I first plotted the entire dataset (1920-2013), which shows more clearly the representation of men and women converging towards a more even split. However when the last 13years are not considered it becomes more obvious that trends in the representation of men have closely followed the total number of issues produced while female-fronted issues remain comparatively invariant. When these visualisations are shown together we can see how the overall trend towards fewer male-fronted issues is largely driven by the decrease in total issues as opposed to a more even representation of the genders.

Personally, I feel that, while plotting the entire data set gives a more comprehensive review of the data, visualising 1920-2000 demonstrates how little progress has been made to increasing female representation on the cover of TIME magazine. As a result, I feel the second visualisation (1920-2000) more adequately conveys gender disparity in the media to a general audience.

Summary

This project has taught me a lot about data presentation. Primarily, I’ve learned how little changes to the dataset, such as restricting the timeframe, may affect what a general audience takes away from the visualisation. We frequently focus on broad patterns rather than segmenting when changes occur or what may be driving them.

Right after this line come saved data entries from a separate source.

(* ===== verification/Dmap.v ===== *)
(** * DMAP: [airplay/src/dmap.rs], and the DACP replies in that format

    Tagged items that tell what an AirPlay sender plays: pushed by the sender,
    or answered by its DACP server ([parse_play_status] and [parse_volume] of
    [airplay/src/dacp.rs]). *)

From S2P Require Import Prelude Digits Text Wire AllowList SpircData ApiData ApiServer Lines.

Local Open Scope string_scope.
Local Open Scope list_scope.
Local Open Scope Z_scope.
Local Coercion Z.of_nat : nat >-> Z.

Definition tag (s : string) : list Z := code <$> String.list_ascii_of_string s.

(** ** Items *)

(** Tag, value and what follows. *)
Definition read_item (b : list Z) : option (list Z * list Z * list Z) :=
  if decide (length b < 8)%nat then None
  else
    let len := Z.to_nat (from_be_bytes (take 4 (drop 4 b))) in
    let rest := drop 8 b in
    if decide (len ≤ length rest)%nat then Some (take 4 b, take len rest, drop len rest) else None.

Definition read_u32 (item : list Z) : option Z :=
  if decide (length item = 4%nat) then Some (from_be_bytes item) else None.

(** The walk over a flat list of items, up to the first that is cut off. *)
Fixpoint walk (fuel : nat) (b : list Z) : list (list Z * list Z) :=
  match fuel with
  | O => []
  | S fuel => match read_item b with Some (t, v, rest) => (t, v) :: walk fuel rest | None => [] end
  end.
Definition items (b : list Z) : list (list Z * list Z) := walk (length b) b.

(** ** What a sender pushes *)

Record TrackMetadata := mkTrackMetadata {
  md_title : option string;
  md_artist : option string;
  md_album : option string;
  md_album_artist : option string;
  md_duration_ms : option Z;
}.
#[export] Instance settable_TrackMetadata : Settable TrackMetadata := λ r,
  mkTrackMetadata (md_title r) (md_artist r) (md_album r) (md_album_artist r) (md_duration_ms r).
#[export] Instance TrackMetadata_eq_dec : EqDecision TrackMetadata.
Proof. solve_decision. Defined.
Definition TrackMetadata_default : TrackMetadata := mkTrackMetadata None None None None None.

Definition metadata_is_empty (self : TrackMetadata) : bool := bool_decide (self = TrackMetadata_default).

Definition metadata_item (m : TrackMetadata) (item : list Z * list Z) : TrackMetadata :=
  let '(t, v) := item in
  if decide (t = tag "minm") then m <| md_title := Some (from_utf8_lossy v) |>
  else if decide (t = tag "asar") then m <| md_artist := Some (from_utf8_lossy v) |>
  else if decide (t = tag "asal") then m <| md_album := Some (from_utf8_lossy v) |>
  else if decide (t = tag "assl") then m <| md_album_artist := Some (from_utf8_lossy v) |>
  else if decide (t = tag "astm") then m <| md_duration_ms := read_u32 v |>
  else m.

(** The header of the container is skipped. *)
Definition parse_metadata (body : list Z) : TrackMetadata :=
  if decide (length body < 8)%nat then TrackMetadata_default
  else foldl metadata_item TrackMetadata_default (items (drop 8 body)).

Record Progress := mkProgress { pr_position_ms : Z; pr_duration_ms : Z }.
Definition RTP_CLOCK_HZ : Z := 44100.

Definition frames_to_ms (frames : Z) : exec Z :=
  n ← umul u64_max frames 1000;
  Val (Z.min u32_max (n / RTP_CLOCK_HZ)).

(** Three time stamps separated by slashes; the product of the frames and 1000
    may overflow. *)
Definition parse_progress (line : string) : exec (option Progress) :=
  match (λ s, result_ok (parse_uint u64_max (trim s))) <$> split "/" (trim line) with
  | [Some start; Some now; Some stop] =>
      if decide (now < start ∨ stop < start) then Val None
      else
        position ← frames_to_ms (now - start);
        duration ← frames_to_ms (stop - start);
        Val (Some (mkProgress position duration))
  | _ => Val None
  end.

Definition sniff_image_mime (b : list Z) : string :=
  match b with
  | 0xff :: 0xd8 :: 0xff :: _ => "image/jpeg"
  | 0x89 :: 0x50 :: 0x4e :: 0x47 :: _ => "image/png"
  | 0x47 :: 0x49 :: 0x46 :: 0x38 :: _ => "image/gif"
  | 0x52 :: 0x49 :: 0x46 :: 0x46 :: _ :: _ :: _ :: _ :: 0x57 :: 0x45 :: 0x42 :: 0x50 :: _ => "image/webp"
  | _ => "application/octet-stream"
  end.

(** ** What a DACP server answers *)

Record PlayStatus := mkPlayStatus {
  st_playing : option bool;
  st_title : option string;
  st_artist : option string;
  st_album : option string;
  st_duration_ms : option Z;
  st_position_ms : option Z;
}.
#[export] Instance settable_PlayStatus : Settable PlayStatus := λ r,
  mkPlayStatus (st_playing r) (st_title r) (st_artist r) (st_album r) (st_duration_ms r) (st_position_ms r).
Definition PlayStatus_default : PlayStatus := mkPlayStatus None None None None None None.

(** The status with the length and the time left seen so far. *)
Definition status_item (s : PlayStatus * option Z * option Z) (item : list Z * list Z)
    : PlayStatus * option Z * option Z :=
  let '(st, total, remaining) := s in
  let '(t, v) := item in
  if decide (t = tag "caps") then (st <| st_playing := (λ b, bool_decide (b = 4)) <$> head v |>, total, remaining)
  else if decide (t = tag "cann") then (st <| st_title := Some (from_utf8_lossy v) |>, total, remaining)
  else if decide (t = tag "cana") then (st <| st_artist := Some (from_utf8_lossy v) |>, total, remaining)
  else if decide (t = tag "canl") then (st <| st_album := Some (from_utf8_lossy v) |>, total, remaining)
  else if decide (t = tag "astm") then (st <| st_duration_ms := read_u32 v |>, total, remaining)
  else if decide (t = tag "cast") then (st, read_u32 v, remaining)
  else if decide (t = tag "cant") then (st, total, read_u32 v)
  else s.

Definition parse_play_status (body : list Z) : PlayStatus :=
  match read_item body with
  | Some (t, value, _) =>
      if decide (t ≠ tag "cmst") then PlayStatus_default
      else
        let '(st, total, remaining) := foldl status_item (PlayStatus_default, None, None) (items value) in
        let st :=
          match total, remaining with
          | Some total, Some remaining => st <| st_position_ms := Some (Z.max 0 (total - remaining)) |>
          | _, _ => st
          end in
        st <| st_duration_ms ::= (λ d, match d with Some _ => d | None => total end) |>
  | None => PlayStatus_default
  end.

(** [u32 as i32]. *)
Definition as_i32 (z : Z) : Z := if decide (z < 2 ^ 31) then z else z - 2 ^ 32.

Definition parse_volume (body : list Z) : option Z :=
  '(t, value, _) ← read_item body;
  if decide (t ≠ tag "cmgt") then None
  else
    '(_, v) ← list_find (λ i, i.1 = tag "cmvo") (items value);
    as_i32 <$> read_u32 v.2.

(** ** Lemmas *)

Definition encode_item (item : list Z * list Z) : list Z := item.1 ++ to_be_bytes 4 (length item.2) ++ item.2.
Definition item_ok (item : list Z * list Z) : Prop := length item.1 = 4%nat ∧ length item.2 < 2 ^ 32.

Lemma read_encoded item rest : item_ok item → read_item (encode_item item ++ rest) = Some (item.1, item.2, rest).
Proof.
  destruct item as [t v]. intros [Ht Hv]. unfold read_item, encode_item. cbn [fst snd] in *.
  rewrite decide_False by (rewrite !length_app, length_to_be_bytes; lia).
  rewrite <- !app_assoc. rewrite (drop_app_length' t) by done. rewrite (take_app_length' t) by done.
  rewrite (take_app_length' (to_be_bytes _ _)) by (by rewrite length_to_be_bytes).
  rewrite from_to_be_bytes by (change (256 ^ 4%nat) with (2 ^ 32); lia). rewrite Nat2Z.id.
  replace (drop 8 (t ++ to_be_bytes 4 (length v) ++ v ++ rest)) with (v ++ rest).
  2: { rewrite app_assoc, drop_app_length'; [done|]. rewrite length_app, length_to_be_bytes. lia. }
  rewrite decide_True by (rewrite length_app; lia). by rewrite take_app_length, drop_app_length.
Qed.

Lemma walk_encoded l tail fuel :
  Forall item_ok l → read_item tail = None → (length l < fuel)%nat → walk fuel (concat (encode_item <$> l) ++ tail) = l.
Proof.
  intros Hl Ht. revert fuel. induction Hl as [|[t v] l Hi _ IH]; intros [|fuel] Hf; simpl in Hf; try lia; cbn [walk].
  - cbn [fmap list_fmap concat app]. by rewrite Ht.
  - rewrite fmap_cons. cbn [concat]. rewrite <- app_assoc, read_encoded by done. simpl. f_equal. apply IH. lia.
Qed.

Lemma walk_nil fuel b : read_item b = None → walk fuel b = [].
Proof. intros Hb. destruct fuel; [done|]. cbn [walk]. by rewrite Hb. Qed.

(** Items that were encoded one after the other are read back; whatever follows
    and is cut off changes nothing. *)
Lemma items_encoded l tail :
  Forall item_ok l → read_item tail = None → items (concat (encode_item <$> l) ++ tail) = l.
Proof.
  intros Hl Ht. destruct l as [|i l]; [by apply walk_nil|]. apply walk_encoded; [done|done|].
  rewrite length_app. apply Forall_cons in Hl as [[Hi _] Hl]. enough (length l + 8 ≤ length (concat (encode_item <$> i :: l)))%nat.
  { cbn [length]. lia. }
  rewrite fmap_cons. cbn [concat]. rewrite length_app. unfold encode_item at 1. rewrite !length_app, length_to_be_bytes.
  enough (length l ≤ length (concat (encode_item <$> l)))%nat by lia.
  clear Ht Hi. induction Hl as [|j l [Hj _] _ IH]; [done|]. rewrite fmap_cons. cbn [concat length]. rewrite length_app.
  unfold encode_item at 1. rewrite length_app. lia.
Qed.

(** What the items with a tag say: the last of them counts. *)
Definition latest_value (t : string) (l : list (list Z * list Z)) : option (list Z) :=
  last (omap (λ i, if decide (i.1 = tag t) then Some i.2 else None) l).

Lemma latest_value_app t l i :
  latest_value t (l ++ [i]) = if decide (i.1 = tag t) then Some i.2 else latest_value t l.
Proof. unfold latest_value. rewrite omap_app. simpl. case_decide; [apply last_snoc|by rewrite app_nil_r]. Qed.

Lemma fold_metadata l :
  foldl metadata_item TrackMetadata_default l =
    mkTrackMetadata (from_utf8_lossy <$> latest_value "minm" l) (from_utf8_lossy <$> latest_value "asar" l)
      (from_utf8_lossy <$> latest_value "asal" l) (from_utf8_lossy <$> latest_value "assl" l)
      (latest_value "astm" l ≫= read_u32).
Proof.
  induction l as [|[t v] l IH] using rev_ind; [done|]. rewrite foldl_app, IH. cbn [foldl]. rewrite !latest_value_app.
  unfold metadata_item. cbn [fst snd].
  do 5 (case_decide; [simplify_eq; reflexivity|]). done.
Qed.

(** The first 8 bytes of a push are not looked at. *)
Definition push (header : list Z) (l : list (list Z * list Z)) (tail : list Z) : list Z :=
  header ++ concat (encode_item <$> l) ++ tail.

(** What a sender pushes about its track is read back: each field is the
    last item with its tag, absent when there is none, whatever other items
    there are and in whatever order, and a body that is cut off in the middle
    of an item keeps the items before it. *)
Lemma pushed_metadata header l tail :
  length header = 8%nat → Forall item_ok l → read_item tail = None →
  parse_metadata (push header l tail) =
    mkTrackMetadata (from_utf8_lossy <$> latest_value "minm" l) (from_utf8_lossy <$> latest_value "asar" l)
      (from_utf8_lossy <$> latest_value "asal" l) (from_utf8_lossy <$> latest_value "assl" l)
      (latest_value "astm" l ≫= read_u32).
Proof.
  intros Hh Hl Ht. unfold parse_metadata, push. rewrite decide_False by (rewrite length_app; lia).
  rewrite drop_app_length' by done. by rewrite items_encoded, fold_metadata.
Qed.

(** *** Corner cases *)

(** Time stamps of 64 bits overflow when they are turned into milliseconds. *)
Lemma progress_overflows : parse_progress "0/18446744073709552/18446744073709552" = Panic.
Proof. vm_compute. reflexivity. Qed.

(** The position is the length without the time left, never below 0. *)
Lemma play_status_example :
  parse_play_status (encode_item (tag "cmst", concat (encode_item <$>
    [(tag "caps", [4]); (tag "cast", [0; 3; 64; 8]); (tag "cant", [0; 3; 64; 9])]))) =
  mkPlayStatus (Some true) None None None (Some 213000) (Some 0).
Proof. vm_compute. reflexivity. Qed.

While I experimented with using a slider with the shiny package to control the timeframe of the visualisation I was not satisfied with what I was able to produce. If I were to recreate the project I would focus on creating an interactive output.

Hopefully, I can take away both the coding skills I have gained as well as a newfound understanding of how presentation can ease the understanding of data. For example, I hope that the inclusion of a similar font and colour scheme as TIME Magazine makes the subject matter instantly apparent and recognisable.

Save

ggsave(here("plots", "mygraph.png"))